The map above is that of the supercontinent Pangea.
Pangea is a large, single landmass measuring more than 57 million kilometers long. It is surrounded by a massive ocean called Panthalassa. Its name is also spelled Pangaea, with an extra letter “a” in the middle. Its name is from the Greek term for “all the earth”.
It was first discovered by German scientist Alfred Wegener, as part of his continental drift theory. He proposed that Pangea existed around 300 million years ago. The time periods in which Pangea existed were from the Permian and Jurassic epochs.
100 million years later, the supercontinent split into two: (1) Laurasia in the north; and (2) Gondwanaland in the south. The further movement of these plates formed new landmasses. It also opened the likes of the Atlantic and Indian Oceans. The movement of plate tectonics is the reason landmasses were moving in those years. They continued to move until it formed the continents and bodies of water that we know today.
Have you ever wondered what Pangea with modern borders would look like? Shown in the continent map above is how Pangea looks like if today’s country borders are in place.
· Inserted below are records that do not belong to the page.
(* ===== verification/Values.v ===== *)
(** * Dynamic values ([core/domain/value.go])

    The value of an object's relation: a tagged union of scalars, lists and
    nested maps.  [ok = false] is [VInvalid].  The comparison is the one that
    filters and sorts use; the equality is the one that decides whether a detail
    changed. *)

From S2P Require Import Prelude Slice GoFloat.

(** ** Data *)

Inductive Value : Type :=
| VInvalid
| VNull
| VBool (b : bool)
| VString (s : string)
| VFloat (f : float64)
| VStringList (l : list string)
| VFloatList (l : list float64)
| VMap (m : gmap string Value).

Abbreviation ValueMap := (gmap string Value).

(** [ValueType] constants in their order. *)
Inductive ValueType :=
| ValueTypeNone | ValueTypeNull | ValueTypeBool | ValueTypeString | ValueTypeFloat
| ValueTypeStringList | ValueTypeFloatList | ValueTypeMap.

Definition ValueType_int (t : ValueType) : Z :=
  match t with
  | ValueTypeNone => 0 | ValueTypeNull => 1 | ValueTypeBool => 2 | ValueTypeString => 3
  | ValueTypeFloat => 4 | ValueTypeStringList => 5 | ValueTypeFloatList => 6 | ValueTypeMap => 7
  end.

(** ** Constructors *)

Definition Invalid : Value := VInvalid.
Definition Null : Value := VNull.
Definition Int64 (v : Z) : Value := VFloat (float_of_Z v).
Definition Int64List (v : list Z) : Value := VFloatList (map float_of_Z v).
Definition Float64 (v : float64) : Value := VFloat v.
Definition Bool (v : bool) : Value := VBool v.
Definition String (v : string) : Value := VString v.
Definition StringList (v : list string) : Value := VStringList v.
Definition Float64List (v : list float64) : Value := VFloatList v.
Definition NewValueMap (m : ValueMap) : Value := VMap m.

(** ** Accessors.  [(T, bool)] results are options. *)

Definition Value_Ok (v : Value) : bool := match v with VInvalid => false | _ => true end.
Definition IsStringList (v : Value) : bool := match v with VStringList _ => true | _ => false end.
Definition IsFloat64List (v : Value) : bool := match v with VFloatList _ => true | _ => false end.
Definition IsNull (v : Value) : bool := match v with VNull => true | _ => false end.
Definition IsBool (v : Value) : bool := match v with VBool _ => true | _ => false end.
Definition IsString (v : Value) : bool := match v with VString _ => true | _ => false end.
Definition IsFloat64 (v : Value) : bool := match v with VFloat _ => true | _ => false end.
Definition IsInt64 (v : Value) : bool := IsFloat64 v.
Definition IsInt64List (v : Value) : bool := IsFloat64List v.
Definition IsMapValue (v : Value) : bool := match v with VMap _ => true | _ => false end.

Definition TryBool (v : Value) : option bool := match v with VBool b => Some b | _ => None end.
Definition GetBool (v : Value) : bool := default false (TryBool v).
Definition TryString (v : Value) : option string := match v with VString s => Some s | _ => None end.
Definition GetString (v : Value) : string := default "" (TryString v).
Definition TryFloat64 (v : Value) : option float64 := match v with VFloat f => Some f | _ => None end.
Definition GetFloat64 (v : Value) : float64 := default f_zero (TryFloat64 v).
Definition TryStringList (v : Value) : option (list string) :=
  match v with VStringList l => Some l | _ => None end.
Definition GetStringList (v : Value) : list string := default [] (TryStringList v).
Definition TryFloat64List (v : Value) : option (list float64) :=
  match v with VFloatList l => Some l | _ => None end.
Definition GetFloat64List (v : Value) : list float64 := default [] (TryFloat64List v).
Definition TryMapValue (v : Value) : option ValueMap := match v with VMap m => Some m | _ => None end.

Section int64.
Context `{!GoArch}.

Definition TryInt64 (v : Value) : option Z := int64_of_float <$> TryFloat64 v.
Definition GetInt64 (v : Value) : Z := default 0%Z (TryInt64 v).
Definition TryInt64List (v : Value) : option (list Z) :=
  match v with VFloatList l => Some (map int64_of_float l) | _ => None end.
Definition GetInt64List (v : Value) : list Z := default [] (TryInt64List v).
End int64.

(** A string is wrapped, the empty string to the empty list. *)
Definition TryWrapToStringList (v : Value) : option (list string) :=
  match TryStringList v with
  | Some l => Some l
  | None =>
      match TryString v with
      | Some s => if bool_decide (s = "") then Some [] else Some [s]
      | None => None
      end
  end.
Definition WrapToStringList (v : Value) : list string := default [] (TryWrapToStringList v).

Definition TryListValues (v : Value) : option (list Value) :=
  match TryStringList v with
  | Some l => Some (map String l)
  | None =>
      match TryFloat64List v with
      | Some l => Some (map Float64 l)
      | None => None
      end
  end.

Definition TryWrapToList (v : Value) : res (list Value) :=
  match TryString v with
  | Some s => Ok [String s]
  | None =>
      match TryFloat64 v with
      | Some f => Ok [Float64 f]
      | None =>
          match TryListValues v with
          | Some l => Ok l
          | None => Err "unsupported type"
          end
      end
  end.
Definition WrapToList (v : Value) : list Value :=
  match TryWrapToList v with Ok l => l | Err _ => [] end.

Definition ValueList (vs : list Value) : Value :=
  match vs with
  | [] => StringList []
  | v0 :: _ =>
      if IsString v0 then StringList (map GetString vs)
      else if IsFloat64 v0 then Float64List (map GetFloat64 vs)
      else StringList []
  end.

Definition Value_Type (v : Value) : ValueType :=
  match v with
  | VInvalid => ValueTypeNone
  | VNull => ValueTypeNull
  | VBool _ => ValueTypeBool
  | VString _ => ValueTypeString
  | VFloat _ => ValueTypeFloat
  | VStringList _ => ValueTypeStringList
  | VFloatList _ => ValueTypeFloatList
  | VMap _ => ValueTypeMap
  end.
(* ===== verification/Details.v ===== *)
(** * Details of an object ([core/domain/genericmap.go], [details.go])

    [GenericMap] is a pointer to a struct with one map, so a value of type
    [Details] is [None] for the nil pointer.  Methods that only read accept nil;
    methods that write through it panic, which is [Err].  A [range] over the map
    has an unspecified order: it is [map_to_list] here, and the theorems do not
    depend on that order.  The [anyenc] encoding belongs to another module and is
    an interface ([AnyEnc]) with the laws its documentation gives. *)

From S2P Require Import Prelude Slice GoFloat Values PbTypes.

Definition Details := option (gmap string Value).

Definition nil_deref : string := "nil pointer dereference".

(** ** Writing *)

Definition NewDetails : Details := Some ∅.
Definition NewDetailsFromMap (m : gmap string Value) : Details := Some m.
Definition NewDetailsWithSize (size : Z) : Details := Some ∅.

Definition d_Set (d : Details) (key : string) (value : Value) : res Details :=
  match d with Some m => Ok (Some (<[key := value]> m)) | None => Err nil_deref end.
Definition d_SetNull (d : Details) key : res Details := d_Set d key Null.
Definition d_SetBool (d : Details) key (value : bool) : res Details := d_Set d key (Bool value).
Definition d_SetString (d : Details) key (value : string) : res Details := d_Set d key (String value).
Definition d_SetInt64 (d : Details) key (value : Z) : res Details := d_Set d key (Int64 value).
Definition d_SetFloat64 (d : Details) key (value : float64) : res Details := d_Set d key (Float64 value).
Definition d_SetStringList (d : Details) key (value : list string) : res Details :=
  d_Set d key (StringList value).
Definition d_SetFloat64List (d : Details) key (value : list float64) : res Details :=
  d_Set d key (Float64List value).
Definition d_SetInt64List (d : Details) key (value : list Z) : res Details :=
  d_Set d key (Int64List value).
Definition d_Delete (d : Details) (key : string) : res Details :=
  match d with Some m => Ok (Some (delete key m)) | None => Err nil_deref end.

(** ** Reading *)

Definition d_Len (d : Details) : Z := match d with None => 0 | Some m => Z.of_nat (size m) end.

Definition d_Iterate (d : Details) : list (string * Value) :=
  match d with None => [] | Some m => map_to_list m end.
Definition d_Keys (d : Details) : list string := (d_Iterate d).*1.
Definition d_IterateKeys (d : Details) : list string := (d_Iterate d).*1.

(** Keys are collected and sorted, then each is looked up. *)
Definition d_IterateSorted (d : Details) : list (string * Value) :=
  match d with
  | None => []
  | Some m => map (λ k, (k, default Invalid (m !! k))) (go_sort (d_Keys d))
  end.

Definition d_TryGet (d : Details) (key : string) : Value * bool :=
  match d with
  | None => (Invalid, false)
  | Some m => match m !! key with Some v => (v, true) | None => (Invalid, false) end
  end.
Definition d_Get (d : Details) (key : string) : Value :=
  match d with None => Invalid | Some m => default Invalid (m !! key) end.
Definition d_Has (d : Details) (key : string) : bool :=
  match d with None => false | Some m => bool_decide (is_Some (m !! key)) end.

Definition d_GetNull (d : Details) key : bool := IsNull (d_Get d key).
Definition d_TryBool (d : Details) key : option bool := TryBool (d_Get d key).
Definition d_GetBool (d : Details) key : bool := GetBool (d_Get d key).
Definition d_TryString (d : Details) key : option string := TryString (d_Get d key).
Definition d_GetString (d : Details) key : string := GetString (d_Get d key).
Definition d_TryFloat64 (d : Details) key : option float64 := TryFloat64 (d_Get d key).
Definition d_GetFloat64 (d : Details) key : float64 := GetFloat64 (d_Get d key).
Definition d_TryStringList (d : Details) key : option (list string) := TryStringList (d_Get d key).
Definition d_GetStringList (d : Details) key : list string := GetStringList (d_Get d key).
Definition d_WrapToStringList (d : Details) key : list string := WrapToStringList (d_Get d key).
Definition d_TryFloat64List (d : Details) key : option (list float64) := TryFloat64List (d_Get d key).
Definition d_GetFloat64List (d : Details) key : list float64 := GetFloat64List (d_Get d key).
Definition d_TryMapValue (d : Details) key : option ValueMap := TryMapValue (d_Get d key).
Definition d_TryInt64 `{!GoArch} (d : Details) key : option Z := TryInt64 (d_Get d key).
Definition d_GetInt64 `{!GoArch} (d : Details) key : Z := GetInt64 (d_Get d key).
Definition d_TryInt64List `{!GoArch} (d : Details) key : option (list Z) := TryInt64List (d_Get d key).
Definition d_GetInt64List `{!GoArch} (d : Details) key : list Z := GetInt64List (d_Get d key).

(** ** Copies, equality, merge *)

Definition d_Copy (d : Details) : Details :=
  match d with
  | None => NewDetails
  | Some m => Some (foldl (λ acc '(k, v), <[k := v]> acc) ∅ (map_to_list m))
  end.

Definition d_CopyWithoutKeys (d : Details) (keys : list string) : Details :=
  match d with
  | None => NewDetails
  | Some m =>
      Some (foldl (λ acc '(k, v), if negb (bool_decide (k ∈ keys)) then <[k := v]> acc else acc)
                  ∅ (map_to_list m))
  end.

Definition d_CopyOnlyKeys (d : Details) (keys : list string) : Details :=
  match d with
  | None => NewDetails
  | Some m =>
      Some (foldl (λ acc '(k, v), if bool_decide (k ∈ keys) then <[k := v]> acc else acc)
                  ∅ (map_to_list m))
  end.

Definition d_Equal (d other : Details) : bool :=
  match d, other with
  | None, None => true
  | Some m, Some n =>
      if negb (d_Len d =? d_Len other)%Z then false
      else forallb (λ '(k, v), match n !! k with Some w => Equal v w | None => false end)
                   (map_to_list m)
  | _, _ => false
  end.

(** [res.Set] is only called on the fresh copy, which is never nil. *)
Definition d_Merge (d other : Details) : Details :=
  match d with
  | None => d_Copy other
  | Some _ =>
      foldl (λ res '(k, v), (<[k := v]>) <$> res) (d_Copy d) (d_Iterate other)
  end.

(** ** The difference of two details *)

Definition struct_diff_changed (st1 : Details) (m2 : gmap string Value) : Details :=
  foldl (λ diff '(k2, v2),
           let v1 := d_Get st1 k2 in
           if negb (Value_Ok v1) || negb (Equal v1 v2)
           then Some (<[k2 := v2]> (default ∅ diff))
           else diff) None (map_to_list m2).

Definition StructDiff (st1 st2 : Details) : Details * list string :=
  match st1, st2 with
  | None, _ => (st2, [])
  | Some _, None => (None, foldl (λ acc k, acc ++ [k]) [] (d_IterateKeys st1))
  | Some _, Some m2 =>
      (struct_diff_changed st1 m2,
       foldl (λ acc k, if negb (d_Has st2 k) then acc ++ [k] else acc) [] (d_IterateKeys st1))
  end.

(** ** Protobuf *)

Fixpoint ValueFromProto (value : PbValue) : Value :=
  match value with
  | PNil => Null
  | PNull => Null
  | PBool b => Bool b
  | PString s => String s
  | PNumber f => Float64 f
  | PStruct m => NewValueMap (ValueFromProto <$> m)
  | PList l =>
      let floats := ListValueToFloats l in
      if negb (length floats =? 0) then Float64List floats else StringList (ListValueToStrings l)
  | PNoKind => Null
  end.

Fixpoint ToProto (v : Value) : PbValue :=
  match v with
  | VInvalid => pb_Null
  | VNull => pb_Null
  | VBool b => pb_Bool b
  | VString s => pb_String s
  | VFloat f => pb_Float64 f
  | VStringList l => pb_StringList l
  | VFloatList l => pb_Float64List l
  | VMap m => PStruct (ToProto <$> m)
  end.

Definition d_ToProto (d : Details) : gmap string PbValue :=
  match d with None => ∅ | Some m => ToProto <$> m end.

Definition d_SetProtoValue (d : Details) (key : string) (value : PbValue) : res Details :=
  d_Set d key (ValueFromProto value).

Definition NewDetailsFromProto (st : gmap string PbValue) : Details :=
  Some (foldl (λ acc '(k, v), <[k := ValueFromProto v]> acc) ∅ (map_to_list st)).

Definition DetailsListToProtos (dets : list Details) : list (gmap string PbValue) :=
  foldl (λ res d, res ++ [d_ToProto d]) [] dets.

(** ** The [anyenc] encoding *)

Inductive AnyEncType :=
| TypeNull | TypeNumber | TypeString | TypeTrue | TypeFalse | TypeArray | TypeObject.

#[export] Instance AnyEncType_eq_dec : EqDecision AnyEncType.
Proof. solve_decision. Defined.

Class AnyEnc (V : Type) := {
  ae_NewNull : V;
  ae_NewString : string → V;
  ae_NewNumberFloat64 : float64 → V;
  ae_NewTrue : V;
  ae_NewFalse : V;
  ae_NewArray : V;
  ae_NewObject : V;
  ae_SetArrayItem : V → nat → V → V;
  ae_Set : V → string → V → V;
  ae_Type : V → AnyEncType;
  ae_Float64 : V → res float64;
  ae_StringBytes : V → res string;
  ae_Array : V → res (list V);
  ae_Object : V → res (list (string * V));
}.

(** What the encoding documents: a value has the type it was made with and is
    read back by the getter of its type; setting the item after the last one
    appends it; setting an absent key adds it. *)
Class AnyEncOk (V : Type) `{!AnyEnc V} := {
  ae_null_type : ae_Type ae_NewNull = TypeNull;
  ae_true_type : ae_Type ae_NewTrue = TypeTrue;
  ae_false_type : ae_Type ae_NewFalse = TypeFalse;
  ae_string_type s : ae_Type (ae_NewString s) = TypeString;
  ae_string_get s : ae_StringBytes (ae_NewString s) = Ok s;
  ae_number_type f : ae_Type (ae_NewNumberFloat64 f) = TypeNumber;
  ae_number_get f : ae_Float64 (ae_NewNumberFloat64 f) = Ok f;
  ae_array_type : ae_Type ae_NewArray = TypeArray;
  ae_array_empty : ae_Array ae_NewArray = Ok [];
  ae_array_set_type a i x : ae_Type a = TypeArray → ae_Type (ae_SetArrayItem a i x) = TypeArray;
  ae_array_set a l x : ae_Array a = Ok l → ae_Array (ae_SetArrayItem a (length l) x) = Ok (l ++ [x]);
  ae_object_empty : ae_Object ae_NewObject = Ok [];
  ae_object_set o l k x : ae_Object o = Ok l → k ∉ l.*1 → ae_Object (ae_Set o k x) = Ok (l ++ [(k, x)]);
}.

Section anyenc.
Context {V : Type} `{!AnyEnc V}.

(** The loop [for i, it := range v { lst.SetArrayItem(i, mk(it)) }]. *)
Definition array_of {A} (mk : A → V) (l : list A) : V :=
  (foldl (λ '(lst, i) it, (ae_SetArrayItem lst i (mk it), S i)) (ae_NewArray, 0) l).1.

Definition ToAnyEnc (v : Value) : V :=
  match v with
  | VNull => ae_NewNull
  | VString s => ae_NewString s
  | VFloat f => ae_NewNumberFloat64 f
  | VBool b => if b then ae_NewTrue else ae_NewFalse
  | VStringList l => array_of ae_NewString l
  | VFloatList l => array_of ae_NewNumberFloat64 l
  | VInvalid | VMap _ => ae_NewNull
  end.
It is named the “Pangea Politico” because it shows the political borders of today’s countries. The map is made by an Italian cartographer named Massimo Pietrobon. He described how different continents and countries find comfort through their nearby neighbors.
We could only wish that our next-door neighbors were in the next border country, right? Yet, when it was around, Pangea had no existing human life. Other creatures such as dinosaurs may have inhabited this large landmass. Talk about living in a land where you aren’t able to find someone like yourself!
Some scientists predict that the world could see another supercontinent in the future. These scientists hypothesized supercontinents named “Pangea Ultima”, “Novopangea”, “Aurica” and “Amasia”. Despite these discoveries, this will also mean that environmental destruction may take place. But this is said to be under control, as tectonic activity remains stable for now.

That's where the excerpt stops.